Source data –
(* ===== verification/OrchPause.v ===== *)
(** * Pausing and resuming

    The gates of [pause], what it records, and what [resume] records. *)

From Stdlib Require Import ZArith Lia Bool List String Ascii.
From stdpp Require Import base tactics list gmap strings sorting relations.
From S2P Require Import Prelude RustStr Utf8 Json Store Sqlite SqliteSpec StoreTheorems Cluster Quota Sched Retention AuditLog Proto Snapcrypt Backend Orch OrchSafety OrchReaper OrchClaims OrchTenancy.

Open Scope Z_scope.

(** The storage a snapshot of the sandbox is estimated at. *)
Definition snapshot_mib `{SerdeJson} (a : AStore) (id : string) : Z :=
  match a_kv a !! meta_key id with
  | Some kv => match from_slice (kv_value kv) with
               | Some v => default 0 (match vget v "mem_mib" with Some x => vas_u64 x | None => None end)
               | None => 0
               end
  | None => 0
  end.

(** What [pause] records. *)
Definition pause_abs (now : Z) (id : string) (lease : option Z) (size : Z) (a : AStore) : AStore :=
  a_write (sandbox_key id "size") (dec size) lease
    (a_write (retain_key id) (dec (i64_add now DEFAULT_RETENTION_SECS)) lease
      (a_write (state_key id) "paused" lease a)).

Section Pause.
Context {S B : Type} `{StoreLaws S} `{SandboxBackend B} `{SerdeJson}.

Notation O := (Orch S B).

(** A write without a lease, or under one that exists, succeeds. *)
Lemma put_total k v l (s : S) :
  inv s -> healthy s -> (forall i, l = Some i -> is_Some (a_leases (abs s) !! i)) ->
  exists rev s', put k v l s = (Ok rev, s') /\ inv s' /\ healthy s' /\ abs s' = a_write k v l (abs s).
Proof.
  intros Hi Hh Hl. pose proof (put_meets k v l s Hi) as G. destruct (put k v l s) as [r s']. destruct G as (Hi' & G & Hb).
  destruct (Hb Hh) as [Hh' Hn]. destruct r as [rev|[e|i]]; [|exfalso; apply Hn; by eexists|].
  - destruct G as (_ & Ha & _). by exists rev, s'.
  - destruct G as (-> & Hx & _). destruct (Hl i eq_refl) as [x Hx']. congruence.
Qed.

(** A sequence of reads leaves an equivalent store. *)
Definition same_abs (o o' : O) : Prop := exists s, o' = set_store s o /\ inv s /\ healthy s /\ abs s = o_abs o.

Lemma mem_total id (o : O) :
  o_ready o -> exists v o', sandbox_mem_mib id o = (Ok v, o') /\ same_abs o o' /\ default 0 v = snapshot_mib (o_abs o) id.
Proof.
  intros Hr. unfold sandbox_mem_mib, mbind, mtry. destruct (get_total (meta_key id) o Hr) as (s & -> & Hi & Hh & Ha).
  eexists _, (set_store s o). split; [reflexivity|]. split; [by exists s|]. unfold snapshot_mib.
  destruct (a_kv (o_abs o) !! meta_key id) as [kv|]; [|done]. by destruct (from_slice (kv_value kv)).
Qed.
End Pause.

Section PauseProofs.
Context {S B : Type} `{StoreLaws S} `{SandboxBackend B} `{SerdeJsonLaws}.

Notation O := (Orch S B).

(** The project's limits leave room for the snapshot. *)
Definition pause_allowed (a : AStore) (id : string) : Prop :=
  forall p lim, project_of a id = Some p -> limits_spec a p = Some lim ->
    within lim (uplus (usage_spec a p) (mkUsage 1 0 0 (snapshot_mib a id))).

Definition usage_fits (a : AStore) (id : string) : Prop :=
  forall p, project_of a id = Some p ->
    u_in_u64 (usage_spec a p) /\ u_in_u64 (uplus (usage_spec a p) (mkUsage 1 0 0 (snapshot_mib a id))).

(** The part of [pause] before the snapshot: the gates. *)
Definition quota_gate (id : string) (size : Z) : M O string unit :=
  let? project := sandbox_project id in
  match project with Some p => on_store (check p 0 0 size) | None => mret tt end.

Lemma quota_gate_spec id (o : O) :
  o_ready o -> usage_fits (o_abs o) id ->
  exists r o', quota_gate id (snapshot_mib (o_abs o) id) o = (r, o') /\ same_abs o o' /\
    (r = Ok tt /\ pause_allowed (o_abs o) id \/
     exists e, r = Err e /\ starts_with QUOTA_EXCEEDED e = true /\ ~ pause_allowed (o_abs o) id).
Proof.
  intros Hr Hu. unfold quota_gate, mbind. destruct (sandbox_project_total id o Hr) as (s1 & -> & Hi1 & Hh1 & Ha1).
  destruct (project_of (o_abs o) id) as [p|] eqn:Ep.
  - destruct (Hu p Ep) as [U1 U2]. rewrite <- Ha1 in U1, U2.
    pose proof (check_wp s1 p 0 0 (snapshot_mib (abs s1) id) Hi1 Hh1 (limits_nonneg (abs s1) p) U1 U2) as G.
    unfold wp in G. unfold on_store. cbn [o_store set_store]. rewrite <- Ha1. destruct (check p 0 0 (snapshot_mib (abs s1) id) s1) as [r s2].
    simpl in G. destruct G as (Hi2 & Hh2 & Ha2 & Hv). exists r, (set_store s2 o). split; [done|].
    split; [exists s2; do 3 (split; [done|]); congruence|]. rewrite Ha1 in *. unfold check_verdict in Hv. destruct (limits_spec (o_abs o) p) as [lim|] eqn:El.
    + destruct Hv as [[-> Hw]|(e & -> & He & Hw)].
      * left. split; [done|]. intros p' lim' Hp' Hl'. assert (p' = p) as -> by congruence. assert (lim' = lim) as -> by congruence. exact Hw.
      * right. exists e. do 2 (split; [done|]). intros Hal. apply Hw. by apply (Hal p lim).
    + left. split; [done|]. intros p' lim' Hp' Hl'. congruence.
  - exists (Ok tt), (set_store s1 o). split; [done|]. split; [by exists s1|]. left. split; [done|]. intros p lim. congruence.
Qed.

Lemma ignore_put k v l (o : O) :
  o_ready o -> (forall i, l = Some i -> is_Some (a_leases (o_abs o) !! i)) ->
  exists s, ignore (on_store (text (put k v l))) o = (Ok tt, set_store s o) /\ inv s /\ healthy s /\ abs s = a_write k v l (o_abs o).
Proof.
  intros [Hi Hh] Hl. destruct (put_total k v l (o_store o) Hi Hh Hl) as (rev & s & Hp & Hs).
  exists s. unfold ignore, mbind, mtry, on_store, text. rewrite Hp. split; [done|exact Hs].
Qed.

(** [set_retention] and [set_size] are writes. *)
Lemma ignore_put_unit k v l (o : O) :
  o_ready o -> (forall i, l = Some i -> is_Some (a_leases (o_abs o) !! i)) ->
  exists s, ignore (on_store (let? _ := text (put k v l) in mret tt)) o = (Ok tt, set_store s o) /\ inv s /\ healthy s /\ abs s = a_write k v l (o_abs o).
Proof.
  intros [Hi Hh] Hl. destruct (put_total k v l (o_store o) Hi Hh Hl) as (rev & s & Hp & Hs).
  exists s. unfold ignore, mbind, mtry, on_store, text. rewrite Hp. split; [done|exact Hs].
Qed.

(** The records [pause] writes after the snapshot. *)
Lemma pause_records now id m size (o : O) :
  o_ready o -> o_live o !! id = Some m -> is_Some (a_leases (o_abs o) !! lm_lease m) ->
  exists s, (let? lease := ask (lease_of id) in
    let? _ := ignore (on_store (text (put (state_key id) "paused" lease))) in
    let? _ := ignore (on_store (set_retention id (i64_add now DEFAULT_RETENTION_SECS) lease)) in
    ignore (on_store (set_size id size lease))) o = (Ok tt, set_store s o) /\
    inv s /\ healthy s /\ abs s = pause_abs now id (Some (lm_lease m)) size (o_abs o).
Proof.
  intros Hr Hm Hl. unfold mbind at 1, ask, lease_of. rewrite Hm. cbn [fmap option_fmap option_map].
  destruct (ignore_put (state_key id) "paused" (Some (lm_lease m)) o Hr) as (s1 & E1 & Hi1 & Hh1 & Ha1); [intros i [= <-]; exact Hl|].
  unfold mbind at 1. rewrite E1. unfold set_retention, set_size, retain_key.
  destruct (ignore_put_unit (sandbox_key id "retain") (dec (i64_add now DEFAULT_RETENTION_SECS)) (Some (lm_lease m)) (set_store s1 o))
    as (s2 & E2 & Hi2 & Hh2 & Ha2); [by split|intros i [= <-]; unfold o_abs; simpl; by rewrite Ha1|].
  unfold mbind at 1. rewrite E2.
  destruct (ignore_put_unit (sandbox_key id "size") (dec size) (Some (lm_lease m)) (set_store s2 o))
    as (s3 & E3 & Hi3 & Hh3 & Ha3); [by split|intros i [= <-]; unfold o_abs; simpl; rewrite Ha2; simpl; unfold o_abs; simpl; by rewrite Ha1|].
  exists s3. split; [exact E3|]. do 2 (split; [done|]). rewrite Ha3. unfold o_abs at 1. simpl. rewrite Ha2. unfold o_abs at 1. simpl. by rewrite Ha1.
Qed.

(** [pause] is the gates, the snapshot, and the records. *)
Lemma pause_unfold now fresh nonce id (o : O) :
  pause now fresh nonce id o =
  (let? idx := backend_of id in
   let? _ := require_cap idx PauseResume in
   let? mem := sandbox_mem_mib id in
   let? _ := quota_gate id (default 0 mem) in
   let? _ := arm_snapshot_key fresh nonce idx id in
   let? _ := on_backend idx (b_pause id) in
   let? lease := ask (lease_of id) in
   let? _ := ignore (on_store (text (put (state_key id) "paused" lease))) in
   let? _ := ignore (on_store (set_retention id (i64_add now DEFAULT_RETENTION_SECS) lease)) in
   ignore (on_store (set_size id (default 0 mem) lease))) o.
Proof.
  unfold pause, quota_gate. do 3 (apply mbind_ext; intros ? ?). by rewrite mbind_assoc.
Qed.
End PauseProofs.

(**  pausing is gated and recorded.  On a store that answers, without snapshot
    encryption: a backend without [pause_resume] refuses, and a project without
    room for the snapshot in its quota gets [QUOTA_EXCEEDED], both before the
    backend is asked and without a change to table, backends or keys; otherwise
    the outcome is the backend's: an error is passed on with no key changed, and
    on success the state, the retention deadline (seven days on) and the size of
    the snapshot are written under the sandbox's lease, and nothing else. *)
Theorem pause_exact {S B : Type} `{StoreLaws S} `{SandboxBackend B} `{SerdeJsonLaws}
    (now : Z) (fresh nonce id : string) (m : LiveMeta) (b : B) (o : Orch S B) :
  o_ready o -> o_live o !! id = Some m -> o_backends o !! lm_backend m = Some b ->
  is_Some (a_leases (o_abs o) !! lm_lease m) -> o_kms o = None -> usage_fits (o_abs o) id ->
  exists r o', pause now fresh nonce id o = (r, o') /\ o_live o' = o_live o /\
    if caps_contains (b_capabilities b) PauseResume then
      (pause_allowed (o_abs o) id ->
         r = (b_pause id (b_set_snapshot_key None b)).1 /\
         o_abs o' = (if is_ok r then pause_abs now id (Some (lm_lease m)) (snapshot_mib (o_abs o) id) (o_abs o) else o_abs o)) /\
      (~ pause_allowed (o_abs o) id ->
         exists e, r = Err e /\ starts_with QUOTA_EXCEEDED e = true /\ o_abs o' = o_abs o /\ o_backends o' = o_backends o)
    else exists e, r = Err e /\ starts_with UNSUPPORTED_BY_BACKEND e = true /\ o' = o.
Proof.
  intros Hr Hm Hb Hl Hk Hu. rewrite pause_unfold. unfold mbind at 1, backend_of. rewrite Hm. unfold mbind at 1, require_cap. rewrite Hb.
  destruct (caps_contains (b_capabilities b) PauseResume).
  2:{ eexists _, o. split; [reflexivity|]. split; [done|]. eexists. split; [reflexivity|]. split; [apply starts_with_app|done]. }
  destruct (mem_total id o Hr) as (v & o1 & E1 & (s1 & -> & Hi1 & Hh1 & Ha1) & Hv).
  unfold mbind at 1. rewrite E1, Hv. assert (o_abs (set_store s1 o) = o_abs o) as Hab1 by exact Ha1.
  destruct (quota_gate_spec id (set_store s1 o)) as (r2 & o2 & E2 & (s2 & -> & Hi2 & Hh2 & Ha2) & Hq);
    [by split|by rewrite Hab1|]. rewrite Hab1 in *. unfold mbind at 1. rewrite E2. cbn [set_store o_live o_backends o_template o_node_id o_kms] in *.
  assert (o_abs (set_store s2 o) = o_abs o) as Hab2 by exact Ha2.
  destruct Hq as [[-> Hal]|(e & -> & He & Hna)].
  2:{ eexists _, (set_store s2 o). split; [reflexivity|]. split; [done|]. split; [done|]. intros _. by exists e. }
  unfold mbind at 1, arm_snapshot_key, mbind at 1, snap_key_for, mbind at 1, ask. cbn [set_store o_kms]. rewrite Hk.
  unfold mret at 1. unfold upd_backend, on_backend at 1. cbn [set_store o_backends]. rewrite Hb.
  unfold mbind at 1, on_backend. cbn [set_backends o_backends].
  assert (lm_backend m < length (o_backends o))%nat as Hlt by (by apply lookup_lt_Some in Hb).
  rewrite list_lookup_insert_eq by done. destruct (b_pause id (b_set_snapshot_key None b)) as [[[]|e] b'] eqn:Ep.
  - set (o3 := set_backends _ _). destruct (pause_records now id m (snapshot_mib (o_abs o) id) o3) as (s4 & E4 & Hi4 & Hh4 & Ha4).
    { by split. } { exact Hm. } { unfold o_abs. simpl. rewrite Ha2. exact Hl. }
    exists (Ok tt), (set_store s4 o3). split; [exact E4|]. split; [done|]. split; [|done]. intros _. split; [done|].
    assert (o_abs o3 = o_abs o) as Hab3 by exact Ha2. rewrite Hab3 in Ha4. exact Ha4.
  - eexists _, _. split; [reflexivity|]. split; [done|]. split; [|done]. intros _. split; [done|]. exact Ha2.
Qed.

Import RefJson RefBackend.

Lemma pause_exact_witness :
  exists r o', pause 1100 a_key a_nonce "i0" one_sandbox = (r, o') /\ r = Ok tt /\
    exists kv, a_kv (o_abs o') !! state_key "i0" = Some kv /\ kv_value kv = "paused"%string.
Proof.
  destruct one_sandbox_ok as (Hr & Hlk & Ht & lease & Hl).
  assert (o_backends one_sandbox !! 0%nat = Some ref1) as Hb by (vm_compute; reflexivity).
  assert (project_of (o_abs one_sandbox) "i0" = None) as Hp by (vm_compute; reflexivity).
  assert (usage_fits (o_abs one_sandbox) "i0") as Hu by (intros p Hp'; rewrite Hp in Hp'; discriminate Hp').
  assert (pause_allowed (o_abs one_sandbox) "i0") as Ha by (intros p lim Hp'; rewrite Hp in Hp'; discriminate Hp').
  assert (o_kms one_sandbox = None) as Hk by (vm_compute; reflexivity).
  destruct (pause_exact 1100 a_key a_nonce "i0" _ ref1 one_sandbox Hr Hl Hb (lk_lease _ Hlk _ _ Hl) Hk Hu) as (r & o' & H1 & _ & H2 & _).
  destruct (H2 Ha) as [H3 H4]. exists r, o'. split; [exact H1|].
  assert (r = Ok tt) as -> by (rewrite H3; vm_compute; reflexivity). split; [reflexivity|]. simpl is_ok in H4. cbv iota in H4. rewrite H4.
  eexists. split.
  - unfold pause_abs. rewrite a_write_kv, decide_False by (vm_compute; discriminate).
    rewrite a_write_kv, decide_False by (vm_compute; discriminate). rewrite a_write_kv, decide_True by reflexivity. reflexivity.
  - reflexivity.
Defined.

(** ** Quota accounting of pauses *)

(** One sandbox of project [p], which may have one sandbox. *)
Definition full_orch (max_sandboxes max_storage : Z) : Orch SqliteStore Ref :=
  mkOrch (store_after [OGrant 0 100000;
                       OPut "sandbox/a/meta" (render (JObj [("mem_mib"%string, JNum 512)])) (Some 1);
                       OPut "sandbox/a/state" "running" (Some 1);
                       OPut "sandbox/a/project" "p" (Some 1);
                       OPut "quota/p" (render (limits_json (mkLimits max_sandboxes 0 0 max_storage))) None])
    [mkRef "fc" (caps_with [PauseResume]) 0 {["a"%string]}] "/tpl" {["a"%string := mkLive 1 100000 0]} None None.

(** The check of a pause counts one more sandbox: a project at its sandbox limit
    cannot pause. *)
Lemma pause_refused_at_sandbox_limit :
  exists e, (pause 10 a_key a_nonce "a" (full_orch 1 0)).1 = Err e /\ starts_with QUOTA_EXCEEDED e = true.
Proof. eexists. split; vm_compute; reflexivity. Qed.

(** The size of a snapshot stays counted after it is resumed: with room for one
    snapshot, the sandbox cannot be paused again. *)
Lemma second_pause_refused :
  let o1 := (pause 10 a_key a_nonce "a" (full_orch 0 600)).2 in
  let o2 := (resume a_key a_nonce "a" o1).2 in
  (pause 10 a_key a_nonce "a" (full_orch 0 600)).1 = Ok tt /\ (resume a_key a_nonce "a" o1).1 = Ok "machine"%string /\
  exists e, (pause 20 a_key a_nonce "a" o2).1 = Err e /\ starts_with QUOTA_EXCEEDED e = true.
Proof. do 2 (split; [vm_compute; reflexivity|]). eexists. split; vm_compute; reflexivity. Qed.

Activity – Copy, please, every line from the start of the entries down to the line that holds "From stdpp Require", with both of those lines included and no others.

Written response –
(* ===== verification/OrchPause.v ===== *)
(** * Pausing and resuming

    The gates of [pause], what it records, and what [resume] records. *)

From Stdlib Require Import ZArith Lia Bool List String Ascii.
From stdpp Require Import base tactics list gmap strings sorting relations.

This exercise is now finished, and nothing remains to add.